======== Material supplied ========
Lemma format_layer_id_one_field (a b : string) (l : Z) :
  brace_free a = true -> brace_free b = true ->
  format_layer_id (a ++ "{layer_id}" ++ b) l = FmtOk (a ++ Server.z_to_string l ++ b).
Proof.
  intros Ha Hb. unfold format_layer_id. rewrite format_lit_app by exact Ha.
  change ("{layer_id}" ++ b)%string with (String "{" ("layer_id" ++ String "}" b)).
  rewrite format_open_field by reflexivity. simpl. rewrite format_lit_all by exact Hb.
  reflexivity.
Qed.

(** [template.format(layer_id=l)] as [get_router_path] uses it: text without
    braces is copied, the field [{layer_id}] becomes the decimal form of [l],
    a field with any other plain name raises (a [KeyError], or an
    [IndexError] for an empty or numeric name), and a template ending in a
    lone [{] or [}] raises [ValueError]. *)
Theorem format_layer_id_fields (a b name : string) (l : Z) :
  brace_free a = true -> brace_free b = true ->
  format_layer_id a l = FmtOk a
  /\ format_layer_id (a ++ "{layer_id}" ++ b) l = FmtOk (a ++ Server.z_to_string l ++ b)
  /\ (plain_field_name name = true -> name <> "layer_id" ->
      format_layer_id (a ++ "{" ++ name ++ "}" ++ b) l = FmtRaises)
  /\ format_layer_id (a ++ "{") l = FmtRaises
  /\ format_layer_id (a ++ "}") l = FmtRaises.
Proof.
  intros Ha Hb. unfold format_layer_id.
  pose proof (format_layer_id_one_field a b l Ha Hb) as Hf. unfold format_layer_id in Hf.
  set (v := Server.z_to_string l) in *.
  repeat split.
  - apply format_lit_all. exact Ha.
  - exact Hf.
  - intros Hn Hne. rewrite format_lit_app by exact Ha.
    change ("{" ++ name ++ "}" ++ b)%string with (String "{" (name ++ String "}" b)).
    rewrite format_open_field by exact Hn.
    unfold field_value. rewrite split_field_name_plain by exact Hn.
    apply String.eqb_neq in Hne. rewrite Hne. reflexivity.
  - rewrite format_lit_app by exact Ha. reflexivity.
  - rewrite format_lit_app by exact Ha. reflexivity.
Qed.

Lemma format_layer_id_fields_witness :
  brace_free "model.layers[" = true /\ brace_free "].mlp.gate" = true
  /\ plain_field_name "layer" = true /\ "layer" <> "layer_id"
  /\ format_layer_id ("model.layers[" ++ "{" ++ "layer" ++ "}" ++ "].mlp.gate") 3 = FmtRaises.
Proof.
  assert (Ha : brace_free "model.layers[" = true) by reflexivity.
  assert (Hb : brace_free "].mlp.gate" = true) by reflexivity.
  assert (Hn : plain_field_name "layer" = true) by reflexivity.
  assert (Hne : "layer" <> "layer_id") by discriminate.
  refine (conj Ha (conj Hb (conj Hn (conj Hne _)))).
  exact (proj1 (proj2 (proj2 (format_layer_id_fields _ _ "layer" 3 Ha Hb))) Hn Hne).
Defined.

End AdapterFacts.


Module AdapterFacts2.

Import Adapters AdapterFacts PathResolver PathFacts.

(** [get_model_adapter] never builds the base class: it returns a
    [QwenMoEAdapter] or a [MixtralAdapter] initialised with the given config
    when [model_type], lower-cased, is ["qwen"] or ["mixtral"], and raises
    otherwise ([ValueError] for any other string, a missing key included, and
    [AttributeError] for an integer).  So an adapter it returns never has the
    [model_type] attribute ['unknown'] that [__init__] defaults to. *)
Theorem get_model_adapter_dispatch (cfg : pydict) :
  match get_model_adapter cfg with
  | Ok a =>
      aclass a <> ModelAdapterBase /\ ainst a = ModelAdapter_init cfg
      /\ exists s, dict_get "model_type" cfg = Some (PStr s)
                   /\ model_type (ainst a) = PStr s
                   /\ ((py_lower s = "qwen" /\ aclass a = QwenMoEAdapter)
                       \/ (py_lower s = "mixtral" /\ aclass a = MixtralAdapter))
  | Raise ValueError =>
      dict_get "model_type" cfg = None
      \/ exists s, dict_get "model_type" cfg = Some (PStr s)
                   /\ py_lower s <> "qwen" /\ py_lower s <> "mixtral"
  | Raise AttributeError => exists z, dict_get "model_type" cfg = Some (PInt z)
  end.
Proof.
  unfold get_model_adapter.
  assert (Hm : model_type (ModelAdapter_init cfg) = dict_get_default "model_type" (PStr "unknown") cfg)
    by reflexivity.
  unfold dict_get_default in *.
  destruct (dict_get "model_type" cfg) as [[z|s]|] eqn:E.
  - exists z. reflexivity.
  - destruct (String.eqb (py_lower s) "qwen") eqn:Eq.
    + apply String.eqb_eq in Eq.
      split; [discriminate|]. split; [reflexivity|].
      exists s. split; [reflexivity|]. split; [exact Hm|]. left. split; [exact Eq|reflexivity].
    + destruct (String.eqb (py_lower s) "mixtral") eqn:Em.
      * apply String.eqb_eq in Em.
        split; [discriminate|]. split; [reflexivity|].
        exists s. split; [reflexivity|]. split; [exact Hm|]. right. split; [exact Em|reflexivity].
      * right. exists s. apply String.eqb_neq in Eq, Em. split; [reflexivity|]. split; assumption.
  - left. reflexivity.
Qed.

Lemma str_contains_string_of_uint (c : ascii) (d : Decimal.uint) :
  Ascii.eqb "0" c = false -> Ascii.eqb "1" c = false -> Ascii.eqb "2" c = false ->
  Ascii.eqb "3" c = false -> Ascii.eqb "4" c = false -> Ascii.eqb "5" c = false ->
  Ascii.eqb "6" c = false -> Ascii.eqb "7" c = false -> Ascii.eqb "8" c = false ->
  Ascii.eqb "9" c = false ->
  str_contains c (NilEmpty.string_of_uint d) = false.
Proof.
  intros H0 H1 H2 H3 H4 H5 H6 H7 H8 H9.
  induction d; cbn [NilEmpty.string_of_uint str_contains];
    rewrite ?H0, ?H1, ?H2, ?H3, ?H4, ?H5, ?H6, ?H7, ?H8, ?H9; cbn [orb]; assumption
    || reflexivity.
Qed.

(** The decimal form of an integer has no closing bracket. *)
Lemma z_to_string_no_rbracket (l : Z) : str_contains rbracket (Server.z_to_string l) = false.
Proof.
  unfold Server.z_to_string, NilZero.string_of_int, NilZero.string_of_uint.
  destruct (Z.to_int l) as [d|d]; destruct d; simpl;
    try reflexivity;
    apply str_contains_string_of_uint; reflexivity.
Qed.

Ltac layer_path_parts Hs :=
  unfold path_parts;
  lazymatch goal with
  | |- context [str_contains rbracket ?p] =>
      replace (str_contains rbracket p) with true
        by (simpl; rewrite str_contains_app, Hs; reflexivity)
  end;
  simpl andb; cbn [String.length String.append];
  rewrite str_length_app, Nat.add_comm; cbn [String.length Nat.add];
  repeat (rewrite split_parts_dot || (rewrite split_parts_bracket by exact Hs)
          || (rewrite split_parts_char by reflexivity));
  reflexivity.

Lemma path_parts_mlp_gate (s : string) :
  str_contains rbracket s = false ->
  path_parts ("model.layers[" ++ s ++ "].mlp.gate")
  = [PAttr "model"; PAttr "layers"; PEvalIndex s; PAttr "mlp"; PAttr "gate"].
Proof. intros Hs. layer_path_parts Hs. Qed.

Lemma path_parts_block_sparse_moe_gate (s : string) :
  str_contains rbracket s = false ->
  path_parts ("model.layers[" ++ s ++ "].block_sparse_moe.gate")
  = [PAttr "model"; PAttr "layers"; PEvalIndex s; PAttr "block_sparse_moe"; PAttr "gate"].
Proof. intros Hs. layer_path_parts Hs. Qed.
========
- **What is being asked**
Of all the entries above, retype exactly the lines from the line with "true /\ brace_free" to the line with "assert (Hn : plain_field_name", both included, and no others.

- **Written answer**
  brace_free "model.layers[" = true /\ brace_free "].mlp.gate" = true
  /\ plain_field_name "layer" = true /\ "layer" <> "layer_id"
  /\ format_layer_id ("model.layers[" ++ "{" ++ "layer" ++ "}" ++ "].mlp.gate") 3 = FmtRaises.
Proof.
  assert (Ha : brace_free "model.layers[" = true) by reflexivity.
  assert (Hb : brace_free "].mlp.gate" = true) by reflexivity.
  assert (Hn : plain_field_name "layer" = true) by reflexivity.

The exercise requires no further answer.